REQUIRED ACTION →
Each line from the start of the records through the line containing "(** [task_pool]: empty, free" is to be transcribed exactly, and no other line is to be included.

INFORMATION PROVIDED →
(* ===== verification/TaskPool.v ===== *)
(** * The task pool of an arena slot

    The deque of tasks that the owner of a slot pushes to and pops from at the
    tail, and that thieves take from at the head.
    Source: src/tbb/arena_slot.h and src/tbb/arena_slot.cpp.

    [TaskPool] has the operations.  A system is the slot, the owner in the
    middle of [spawn] or [get_task], the other thread that holds the lock, if any
    (a thief in [steal_task], or a caller of [has_tasks]), and the history (the tasks spawned and the tasks consumed).  A step is one
    access to shared memory by one thread.  What a thread does while it holds
    the lock and has excluded all others is one step.  Memory is sequentially
    consistent: the accesses that need it ([--tail] before the load of [head],
    [++head] before the load of [tail]) are full fences in the source. *)

From S2P Require Import Prelude.
From stdpp Require Import base numbers relations list.
From Stdlib Require Import ZArith Lia.
Local Open Scope Z_scope.

Module TaskPool.

(** A task as the pool sees it. *)
Record task := Task {
  ident : nat;
  isolation : Z;
  is_proxy : bool;
}.
Definition no_isolation : Z := 0.

(** [task_pool]: empty, free to be locked, or locked by a thief. *)
Inductive lock := EmptyTaskPool | Unlocked | LockedTaskPool.
#[export] Instance lock_eq_dec : EqDecision lock.
Proof. solve_decision. Defined.

(** A cell is [None] when it holds a null pointer.  [poison_pointer] only does
    something in a debug build, so a consumed cell keeps its old pointer. *)
Record arena_slot := Slot {
  task_pool : lock;
  head : Z;
  tail : Z;
  task_pool_ptr : list (option task);
}.

Definition my_task_pool_size (s : arena_slot) : Z := Z.of_nat (length (task_pool_ptr s)).
Definition min_task_pool_size : Z := 64.
Definition max_nfs_size : Z := 128.
Definition pointer_size : Z := 8.

(** The number of cells that [allocate_task_pool(n)] makes. *)
Definition allocated_size (n : Z) : Z :=
  (n * pointer_size + max_nfs_size - 1) / max_nfs_size * max_nfs_size / pointer_size.
Definition round_up_to_power_of_two (bucket_count : Z) : Z :=
  wrap (Z.shiftl 1 (machine_log2 (wrap ((if bucket_count =? 0 then 1 else bucket_count) * 2 - 1)))).

(** ** Facts on the keys *)
Lemma regular_odd h : Z.testbit (split_order_key_regular h) 0 = true.
Proof. unfold split_order_key_regular. rewrite Z.lor_spec. by rewrite orb_true_r. Qed.

Lemma dummy_even h : Z.testbit (split_order_key_dummy h) 0 = false.
Proof. unfold split_order_key_dummy. rewrite Z.land_spec. by rewrite andb_false_r. Qed.

Lemma bit_high x i n : 0 ≤ n → 0 ≤ x < 2 ^ n → n ≤ i → Z.testbit x i = false.
Proof. intros. rewrite <- (Z.mod_small x (2 ^ n)) by lia. by apply Z.mod_pow2_bits_high. Qed.

(** The key of a bucket that the table can have is the reversed index. *)
Lemma dummy_reverse b : 0 ≤ b < 2 ^ 63 → split_order_key_dummy b = reverse_bits b.
Proof.
  intros Hb. assert (Hw : word b) by (unfold word; lia). unfold split_order_key_dummy.
  apply Z.bits_inj'. intros i Hi. rewrite Z.land_spec, Z.lnot_spec by lia.
  destruct (Z.eqb_spec i 0) as [->|].
  - rewrite reverse_bits_testbit by (lia || done). change (63 - 0) with 63.
    by rewrite (bit_high b 63 63) by lia.
  - rewrite (Z.bits_above_log2 1 i) by (simpl; lia). by rewrite andb_true_r.
Qed.

Lemma dummy_nonneg b : 0 ≤ b < 2 ^ 63 → 0 ≤ split_order_key_dummy b.
Proof.
  intros Hb. rewrite dummy_reverse by done. apply reverse_bits_word. unfold word. lia.
Qed.

(** Fewer bits, smaller reversed word. *)
Lemma reverse_bits_subset a b :
  word a → word b → (∀ i, 0 ≤ i < 64 → Z.testbit a i = true → Z.testbit b i = true) →
  reverse_bits a ≤ reverse_bits b.
Proof.
  intros Ha Hb H. apply bits_le; [by apply reverse_bits_word|]. intros i Hi Hbit.
  destruct (Z.ltb_spec i 64).
  - rewrite reverse_bits_testbit in * by (done || lia). apply H; [lia|done].
  - by rewrite (bit_high _ i 64) in Hbit by (lia || by apply reverse_bits_word).
Qed.

(** The bucket of a hash value comes before its elements in the list. *)
Lemma dummy_lt_regular h k :
  word h → 0 ≤ k ≤ 63 → split_order_key_dummy (h mod 2 ^ k) < split_order_key_regular h.
Proof.
  intros Hh Hk. assert (Hp : 0 < 2 ^ k) by (apply Z.pow_pos_nonneg; lia).
  pose proof (Z.mod_pos_bound h (2 ^ k) Hp) as Hm.
  assert (2 ^ k ≤ 2 ^ 63) by (apply Z.pow_le_mono_r; lia).
  assert (Hle : split_order_key_dummy (h mod 2 ^ k) ≤ split_order_key_regular h).
  { rewrite dummy_reverse by lia. trans (reverse_bits h).
    - apply reverse_bits_subset; [unfold word; lia|done|]. intros i Hi Hbit.
      destruct (Z.ltb_spec i k); [by rewrite Z.mod_pow2_bits_low in Hbit by lia|].
      by rewrite Z.mod_pow2_bits_high in Hbit by lia.
    - unfold split_order_key_regular. apply bits_le.
      + apply Z.lor_nonneg. split; [by apply reverse_bits_word|lia].
      + intros i Hi Hbit. rewrite Z.lor_spec, Hbit. done. }
  assert (split_order_key_dummy (h mod 2 ^ k) ≠ split_order_key_regular h); [|lia].
  intros E. pose proof (dummy_even (h mod 2 ^ k)) as H1. by rewrite E, regular_odd in H1.
Qed.

Lemma get_parent_bits b i :
  0 < b < 2 ^ 63 → 0 ≤ i →
  Z.testbit (get_parent b) i = Z.testbit b i && negb (i =? Z.log2 b).
Proof.
  intros Hb Hi. unfold get_parent. rewrite machine_log2_spec by (unfold word; lia).
  pose proof (Z.log2_nonneg b).
  rewrite Z.land_spec, Z.lnot_spec, Z.shiftl_1_l, Z.pow2_bits_eqb by lia.
  by rewrite Z.eqb_sym.
Qed.
(* ===== verification/Monitor.v ===== *)
(** * The concurrent monitor

    The wait queue on which threads sleep until a condition may have changed:
    under the mutexes with sleeping ([wait_on_address]), the arenas and the
    bounded queues.  Source: src/tbb/concurrent_monitor.h ([wait_node],
    [sleep_node], [concurrent_monitor_base]) and src/tbb/address_waiter.cpp.

    A thread has one [sleep_node], with a binary semaphore, and is in the middle
    of [wait] or of one of the notifications.  Every access to shared memory is
    a step; the sections under [my_mutex] are one step each.  What the predicate
    of [wait] answers is left open. *)

From S2P Require Import Prelude.
From stdpp Require Import base numbers relations list.
From Stdlib Require Import ZArith Lia.
Local Open Scope Z_scope.

Module Monitor.
Section monitor.
(** The context by which notifications choose among the waiters. *)
Context {C : Type}.

(** [wait_node] and [sleep_node]; the semaphore counts its tokens. *)
Record wait_node := WaitNode {
  my_context : C;
  my_is_in_list : bool;
  my_initialized : bool;
  my_skipped_wakeup : bool;
  my_aborted : bool;
  my_epoch : Z;
  sema : Z;
}.
Definition fresh_node (ctx : C) : wait_node := WaitNode ctx false false false false 0 0.

(** Which waiters a notification takes: [notify_all], [notify(predicate)],
    [notify_one], [notify_one_relaxed(predicate)], [abort_all]. *)
Inductive selection :=
  | All
  | Where (predicate : C → bool)
  | One
  | OneWhere (predicate : C → bool)
  | Abort.

(** What to do after [cancel_wait]: prepare again, or leave [wait]. *)
Inductive after := Again | Leave.
Lemma next_ok c p s s' p' W U R T F L :
  local_ok p → word_ok s W U R T F L →
  wr p ≤ W → up p ≤ U → rd p - up p ≤ R - U → tr p ≤ T → fin p ≤ F → up p - fin p ≤ U - F → 0 ≤ T →
  lp p ≤ L →
  next c p s = Some (s', p') →
  word_ok s' (W - wr p + wr p') (U - up p + up p') (R - rd p + rd p') (T - tr p + tr p') (F - fin p + fin p')
    (L - lp p + lp p') ∧
  local_ok p'.
Proof.
  intros Hl ((w & pd & -> & Hw & Hp & HL) & HWR & HF) HW HU HRU HT HF' HUF HT0 HL0 Hn.
  destruct p as [| []|[] s| | |h|h|h| | |s| | |], c as [ []|h'| | | | |];
    simplify_eq/=; unfold wr, up, rd in *; simpl in *.
  1-3: word_case Hp HL w pd.
  1-2: repeat case_decide; word_case Hp HL w pd.
  1-2: case_decide as Heq; simplify_eq/=; [|word_case Hp HL w pd];
    apply word_busy in Hl as [-> Hc]; simpl in Hw; word_case Hp HL true false.
  - rewrite word_set_pending. word_case Hp HL w true.
  - rewrite word_readers. destruct w; simpl in Hw; [|lia]. word_case Hp HL false false.
  - destruct w; simpl in Hw; [|lia]. word_case Hp HL false pd.
  - case_decide; [|destruct h]; word_case Hp HL w pd.
  - rewrite word_writer. case_decide as Hz; destruct w; try done; [word_case Hp HL false pd|word_case Hp HL true pd].
  - destruct h; word_case Hp HL w pd.
  - word_case Hp HL w pd.
  - word_case Hp HL w pd.
  - unfold upgrade_loop. destruct (may_upgrade (word w pd (R + T))) eqn:E; word_case Hp HL w pd.
  - case_decide as Heq; simplify_eq/=.
    2: unfold upgrade_loop; destruct (may_upgrade (word w pd (R + T))) eqn:E; word_case Hp HL w pd.
    rewrite word_set_both. rewrite (may_upgrade_alone _ _ _ _ _ Hl Hp) in * by lia. word_case Hp HL true true.
  - rewrite word_readers. unfold ONE_READER. case_decide; word_case Hp HL w pd.
  - rewrite (Hp ltac:(lia)) in *. destruct w; simpl in Hw; [|lia]. word_case Hp HL true false.
  - word_case Hp HL w pd.
Qed.

Lemma member_sums p ts : p ∈ ts →
  wr p ≤ zsum wr ts ∧ up p ≤ zsum up ts ∧ rd p - up p ≤ zsum rd ts - zsum up ts ∧ tr p ≤ zsum tr ts ∧
  fin p ≤ zsum fin ts ∧ up p - fin p ≤ zsum up ts - zsum fin ts ∧ lp p ≤ zsum lp ts.
Proof.
  intros Hp. rewrite <- !zsum_minus.
  split_and!; match goal with |- _ ≤ zsum ?f _ => apply (zsum_member f); [|done] end;
    apply Forall_forall; intros q _; destruct q as [| []|[]| | | | | | | | | | | ]; done.
Qed.
(** The objects that a thread other than the owner still has to do with. *)
Definition in_block (f : foreign) : bool :=
  match f with FLoad _ | FCas _ _ | FNext | FLock _ => true | _ => false end.

Lemma adding_thread σ b :
  in_use b σ → nextPrivatizable (blk σ) = LBin b → objs (publicFreeList (blk σ)) ≠ [] → bins_ok σ →
  owner_bin (own σ) = Some b →
  ∃ i f, others σ !! i = Some f ∧ (f = FNext ∨ f = FLock b) ∧ is_Some (foreign_step i f σ).
Proof.
  intros (_ & Hu) Hn Hne Hb Hob. rewrite Hn in Hu. destruct Hu as (_ & _ & Hm & Ha).
  assert (Hpos : 0 < adding σ) by (destruct (objs _); [done|lia]).
  apply zsum_pos in Hpos as (f & Hin & Hf). pose proof Hin as (i & Hi)%list_elem_of_lookup. exists i, f.
  destruct f as [| | | |b'| |]; try done; [by split_and!; auto|].
  pose proof (bins_lock _ Hb b' Hin) as Hob'. rewrite Hob in Hob'. injection Hob' as <-. split_and!; auto. simpl.
  rewrite (proj2 (unlocked_spec _ _)); [done|]. intros Hmail%mailers_pos. unfold mailing in Hm. lia.
Qed.

(** Objects pushed to [publicFreeList] are on their way to the owner. *)
Lemma public_announced σ b :
  inv σ → own σ = Owned b → objs (publicFreeList (blk σ)) ≠ [] →
  b ∈ mail σ ∨ ∃ f, f ∈ others σ ∧ (f = FNext ∨ f = FLock b ∨ f = FMail b).
Proof.
  intros [_ Hp Hb] Ho Hne. unfold proto in Hp. rewrite Ho in Hp.
  destruct (decide (nextPrivatizable (blk σ) = LBin b)) as [Hn|Hn].
  - destruct (adding_thread σ b Hp Hn Hne Hb) as (i & f & Hi & Hf & _); [by rewrite Ho|]. right. exists f.
    split; [by eapply list_elem_of_lookup_2|]. destruct Hf; auto.
  - destruct Hp as (_ & Hp). destruct (nextPrivatizable (blk σ)) as [b'| | |]; try done; [by destruct Hp as [-> _]|].
    destruct Hp as (_ & _ & [[Hm _]|[_ ?]]); [|by left]. right.
    destruct (zsum_pos (mailers b) (others σ)) as (f & Hin & Hf); [unfold mailing in Hm; lia|]. exists f. split; [done|].
    destruct f as [| | | | |b'|]; simpl in Hf; try lia. case_decide; [|lia]. subst. auto.
Qed.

REPLY →
(* ===== verification/TaskPool.v ===== *)
(** * The task pool of an arena slot

    The deque of tasks that the owner of a slot pushes to and pops from at the
    tail, and that thieves take from at the head.
    Source: src/tbb/arena_slot.h and src/tbb/arena_slot.cpp.

    [TaskPool] has the operations.  A system is the slot, the owner in the
    middle of [spawn] or [get_task], the other thread that holds the lock, if any
    (a thief in [steal_task], or a caller of [has_tasks]), and the history (the tasks spawned and the tasks consumed).  A step is one
    access to shared memory by one thread.  What a thread does while it holds
    the lock and has excluded all others is one step.  Memory is sequentially
    consistent: the accesses that need it ([--tail] before the load of [head],
    [++head] before the load of [tail]) are full fences in the source. *)

From S2P Require Import Prelude.
From stdpp Require Import base numbers relations list.
From Stdlib Require Import ZArith Lia.
Local Open Scope Z_scope.

Module TaskPool.

(** A task as the pool sees it. *)
Record task := Task {
  ident : nat;
  isolation : Z;
  is_proxy : bool;
}.
Definition no_isolation : Z := 0.

(** [task_pool]: empty, free to be locked, or locked by a thief. *)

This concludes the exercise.